The children and sunscreen study: a crossover trial investigating children's sunscreen application thickness and the influence of age and dispenser type

Diaz, Abbey, Neale, Rachel E., Kimlin, Michael G., Jones, Lee and Janda, Monika (2012) The children and sunscreen study: a crossover trial investigating children's sunscreen application thickness and the influence of age and dispenser type. Archives of Dermatology, 148 5: 606-612. doi:10.1001/archdermatol.2011.2586


Author Diaz, Abbey
Neale, Rachel E.
Kimlin, Michael G.
Jones, Lee
Janda, Monika
Title The children and sunscreen study: a crossover trial investigating children's sunscreen application thickness and the influence of age and dispenser type
Journal name Archives of Dermatology   Check publisher's open access policy
ISSN 0003-987X
Publication date 2012-05-01
Year available 2012
Sub-type Article (original research)
DOI 10.1001/archdermatol.2011.2586
Open Access Status DOI
Volume 148
Issue 5
Start page 606
End page 612
Total pages 7
Place of publication Chicago, IL, United States
Publisher American Medical Association
Language eng
Formatted abstract
Objectives: To measure the thickness at which primary schoolchildren apply sunscreen on school day mornings and to compare it with the thickness (2.00 mg/cm2) at which sunscreen is tested during product development, as well as to investigate how application thickness was influenced by age of the child (school grades 1-7) and by dispenser type (500-mL pump, 125-mL squeeze bottle, or 50-mL roll-on).

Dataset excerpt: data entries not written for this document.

(** * PUBG-BOT: the interaction response state machine

    A shallow embedding of [module/interaction.py]: the payload builder
    [_get_payload], the operations [defer], [send], [edit], [delete] of
    [InteractionContext], the construction of [SlashContext] with its
    option parsing, and [ComponentsContext] with [defer_update] and
    [update]; and of [utils/perm.py]: the permission levels of [check_perm]
    and the check [permission].

    Python dictionaries are finite maps ([gmap]), JSON values are a small
    tree type, and the asynchronous operations are functions in a state and
    exception monad over a [World]: the two flags of the context, the log
    of outbound HTTP calls and the log of [close] calls on attachments. *)

From Stdlib Require Import ZArith List Lia.
From stdpp Require Import gmap strings list fin_maps pretty.

Import ListNotations.
Set Warnings "-register-all".
Open Scope string_scope.
Open Scope Z_scope.
Open Scope list_scope.

(** ** Python values *)

(** Values decoded from JSON (and the dictionaries sent back).  A float is
    kept as the bit pattern of its IEEE-754 double. *)
Inductive json : Type :=
| JNull
| JBool (b : bool)
| JInt (z : Z)
| JFloat (bits : Z)
| JStr (s : string)
| JList (l : list json)
| JDict (kvs : list (string * json)).

(** Python truthiness, as used by [if x:] and [bool(x)]. *)
Definition truthy (v : json) : bool :=
  match v with
  | JNull => false
  | JBool b => b
  | JInt z => negb (z =? 0)
  | JFloat bits => negb (Z.land bits (Z.ones 63) =? 0)
  | JStr s => negb (String.eqb s "")
  | JList l => match l with [] => false | _ => true end
  | JDict kvs => match kvs with [] => false | _ => true end
  end.

(** [x is not None] on an optional argument. *)
Definition is_not_None {A} (o : option A) : bool :=
  match o with Some _ => true | None => false end.

(** ** Collaborators of the context *)

(** [discord.Embed]: only [to_dict] is used. *)
Record Embed := { embed_to_dict : json }.

(** [discord.File]: an open stream with a file name; [file_id] stands for the
    identity of the Python object. *)
Record File := { file_id : nat; filename : string }.

(** Interactive components: an [ActionRow] is serialised with [to_all_dict],
    a [Button] or [Selection] with [to_dict]. *)
Inductive Component :=
| ActionRow (all_dict : json)
| Button (dict : json)
| Selection (dict : json).

Definition component_to_dict (c : Component) : json :=
  match c with
  | ActionRow d => d
  | Button d => d
  | Selection d => d
  end.

(** The [content] argument: anything [str] accepts; strings and integers are
    what the bot passes. *)
Inductive Content :=
| CStr (s : string)
| CInt (z : Z).

Definition py_str (c : Content) : string :=
  match c with
  | CStr s => s
  | CInt z => pretty z
  end.

(** ** The payload builder *)

Module Payload.

(** [InteractionContext._get_payload]: each field is stored only when its
    argument is truthy. *)
Definition _get_payload (content : json) (tts : bool) (embed : json)
    (hidden : bool) (allowed_mentions : json) (components : json)
  : gmap string json :=
  let payload : gmap string json := ∅ in
  let payload := if truthy content then <["content" := content]> payload else payload in
  let payload := if tts then <["tts" := JBool tts]> payload else payload in
  let payload := if truthy embed then <["embeds" := embed]> payload else payload in
  let payload :=
    if truthy allowed_mentions
    then <["allowed_mentions" := allowed_mentions]> payload else payload in
  let payload := if hidden then <["flags" := JInt (Z.shiftl 1 6)]> payload else payload in
  let payload := if truthy components then <["components" := components]> payload else payload in
  payload.

End Payload.

(** ** Outbound calls *)

Module Http.

(** The [message_id] argument of [edit] and [delete]: the string
    ["@original"] by default, otherwise the id of a follow-up message. *)
Inductive MessageId :=
| MidStr (s : string)
| MidInt (z : Z).

(** [message_id == "@original"] *)
Definition is_original (m : MessageId) : bool :=
  match m with
  | MidStr s => String.eqb s "@original"
  | MidInt _ => false
  end.

(** One part of a multipart body. *)
Inductive FormPart :=
| PartJson (payload_json : gmap string json)
| PartFile (index : nat) (name : string) (f : File).

Definition Form := list FormPart.

(** Modelled from the spec: [module.message._files_to_form] is not among
    the sources.  It combines the JSON payload, as one part, with each
    attachment as a named binary part, in input order and under the
    attachment's file name. *)
Definition _files_to_form (files : list File) (payload : gmap string json) : Form :=
  PartJson payload :: imap (fun i f => PartFile i (filename f) f) files.

(** The methods of [HttpClient] the context calls, with their arguments.
    [files] is passed on as the Python variable holds it: [None], or a
    list. *)
Inductive Call :=
| post_defer_response (payload : gmap string json)
| post_initial_response (payload : gmap string json)
| get_initial_response
| edit_initial_response
    (payload : gmap string json) (form : option Form) (files : option (list File))
| post_followup
    (payload : gmap string json) (form : option Form) (files : option (list File))
| edit_followup (message_id : MessageId)
    (payload : gmap string json) (form : option Form) (files : option (list File))
| delete_initial_response
| delete_followup (message_id : MessageId).

(** The transport behind [HttpClient]: given the calls made so far and the
    call being made, the parsed response, or [None] when the call raises. *)
Definition Transport := list Call → Call → option json.

Definition is_defer (c : Call) : bool :=
  match c with post_defer_response _ => true | _ => false end.

End Http.
Import Http.

(** ** The context and its world *)

Record Channel := { channel_id : Z }.
Record Role := { role_id : Z }.
Record Member := { member_id : Z }.
Record User := { user_id : Z }.

(** [discord.Guild], through the three cache lookups the context uses. *)
Record Guild := {
  guild_id : Z;
  get_member : json → option Member;
  get_channel : json → option Channel;
  get_role : json → option Role
}.

(** [discord.Client] together with its connection state. *)
Record Client := {
  get_guild : Z → option Guild;
  get_user : json → option User;
  state_get_channel : Z → option Channel
}.

(** The invoker: [discord.Member] inside a guild, [discord.User] otherwise. *)
Inductive Author :=
| AuthorMember (data : json) (g : Guild)
| AuthorUser (data : json).

(** The attributes of [InteractionContext] the operations read or write. *)
Record Context := {
  guild : option Guild;
  channel : option Channel;
  author : Author;
  deferred : bool;
  responded : bool
}.

Definition with_deferred (b : bool) (c : Context) : Context :=
  {| guild := guild c; channel := channel c; author := author c;
     deferred := b; responded := responded c |}.

Definition with_responded (b : bool) (c : Context) : Context :=
  {| guild := guild c; channel := channel c; author := author c;
     deferred := deferred c; responded := b |}.

(** What an operation can observe and change: the context, the outbound
    calls issued so far (oldest first) and the attachments closed so far. *)
Record World := {
  self : Context;
  calls : list Call;
  closed : list File
}.

Inductive Exn :=
| InvalidArgument
| HTTPException (c : Call)
| AttributeError
| TypeError
| ValueError
| KeyError (key : string)
| OverflowError.

(** [module.message.Message], built from the response data. *)
Record Message := { message_data : json }.

(** [discord.AllowedMentions] *)
Record AllowedMentions := { mentions_to_dict : json }.

(** ** A state and exception monad for the coroutines *)

Module Co.

(** A coroutine of the context: it runs on a world and ends with a value or
    with a raised exception; what it changed before raising stays changed. *)
Definition M (A : Type) : Type := World → (Exn + A) * World.

Definition ret {A} (a : A) : M A := fun w => (inr a, w).

Definition raise {A} (e : Exn) : M A := fun w => (inl e, w).

Definition bind {A B} (m : M A) (k : A → M B) : M B :=
  fun w =>
    match m w with
    | (inr a, w') => k a w'
    | (inl e, w') => (inl e, w')
    end.

Definition get_self : M Context := fun w => (inr (self w), w).

Definition set_self (f : Context → Context) : M unit :=
  fun w => (inr tt, {| self := f (self w); calls := calls w; closed := closed w |}).

(** [f.close()] *)
Definition close (f : File) : M unit :=
  fun w => (inr tt, {| self := self w; calls := calls w; closed := closed w ++ [f] |}).

(** [for x in l: body x] *)
Fixpoint for_each {A} (l : list A) (body : A → M unit) : M unit :=
  match l with
  | [] => ret tt
  | x :: l' => bind (body x) (fun _ => for_each l' body)
  end.

(** [if cond: body] *)
Definition when (cond : bool) (body : M unit) : M unit :=
  if cond then body else ret tt.

End Co.
Import Co.

#[global] Instance M_ret : MRet M := @Co.ret.
#[global] Instance M_bind : MBind M := fun A B k m => Co.bind m k.

(** Truthiness of the [files] variable: [None] and the empty list are falsy. *)
Definition files_truthy (files : option (list File)) : bool :=
  match files with
  | Some (_ :: _) => true
  | _ => false
  end.

(** The list the [for] loops over [files] run through. *)
Definition files_list (files : option (list File)) : list File :=
  match files with Some l => l | None => [] end.

(** The keyword arguments of [send]. *)
Record SendArgs := {
  content : option Content;
  tts : bool;
  embed : option Embed;
  embeds : option (list Embed);
  file : option File;
  files : option (list File);
  hidden : bool;
  allowed_mentions : option AllowedMentions;
  components : option (list Component)
}.

(** The arguments of [edit] after [message_id]. *)
Record EditArgs := {
  e_content : option Content;
  e_embed : option Embed;
  e_embeds : option (list Embed);
  e_file : option File;
  e_files : option (list File);
  e_allowed_mentions : option AllowedMentions;
  e_components : option (list Component)
}.

(** One entry of the [options] array of a slash-command payload. *)
Record RawOption := {
  option_name : string;
  option_value : json;
  option_type : Z
}.

(** The inbound interaction payload, through the fields the constructors
    read.  [None] is an absent key; [member] and [user] are handed on
    undecoded; [data_options] is [data.get("options", [])]. *)
Record InteractionPayload := {
  payload_id : option Z;
  payload_guild_id : option Z;
  payload_channel_id : option Z;
  payload_member : json;
  payload_user : json;
  data_name : json;
  data_options : list RawOption
}.

(** The parts of discord.py the base constructor runs and that can raise:
    the constructors of [discord.Member] and [discord.User], which reject
    missing or incomplete data, and [discord.utils.snowflake_time], applied
    to the id of the interaction ([None] when the payload has none).  Each
    answers [None] when it goes through and the exception it raises
    otherwise. *)
Record Discord := {
  Member_init : json → Guild → option Exn;
  User_init : json → option Exn;
  snowflake_time : option Z → option Exn
}.

Module InteractionContext.

(** The guild of the context: looked up when the payload carries a guild id,
    [None] otherwise (and also when the lookup finds nothing). *)
Definition resolve_guild (payload : InteractionPayload) (client : Client) : option Guild :=
  match payload_guild_id payload with
  | Some gid => get_guild client gid
  | None => None
  end.

(** The invoker: a member of the guild when the guild was found, built from
    the [member] of the payload, a bare user otherwise, built from its
    [user]. *)
Definition make_author (lib : Discord) (guild : option Guild)
    (payload : InteractionPayload) : Exn + Author :=
  match guild with
  | Some g =>
      match Member_init lib (payload_member payload) g with
      | Some e => inl e
      | None => inr (AuthorMember (payload_member payload) g)
      end
  | None =>
      match User_init lib (payload_user payload) with
      | Some e => inl e
      | None => inr (AuthorUser (payload_user payload))
      end
  end.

Design: A crossover quasiexperimental study design comparing 3 sunscreen dispenser types.

Setting: Children aged 5 to 12 years from public primary schools (grades 1-7) in Queensland, Australia.

Participants: Children (n = 87) and their parents randomly recruited from the enrollment lists of 7 primary schools. Each child provided up to 3 observations (n = 258).

Intervention: Children applied sunscreen during 3 consecutive school weeks (Monday through Friday) for the first application of the day using a different dispenser each week.

Main Outcome Measure: Thickness of sunscreen application (in milligrams per square centimeter). The dispensers were weighed before and after use to calculate the weight of sunscreen applied. This was divided by the coverage area of application (in square centimeters), which was calculated by multiplying the children's body surface area by the percentage of the body covered with sunscreen.

Results: Children applied their sunscreen at a median thickness of 0.48 mg/cm2. Children applied significantly more sunscreen when using the pump (0.75 mg/cm2) and the squeeze bottle (0.57 mg/cm2) compared with the roll-on (0.22 mg/cm2) (P < .001 for both).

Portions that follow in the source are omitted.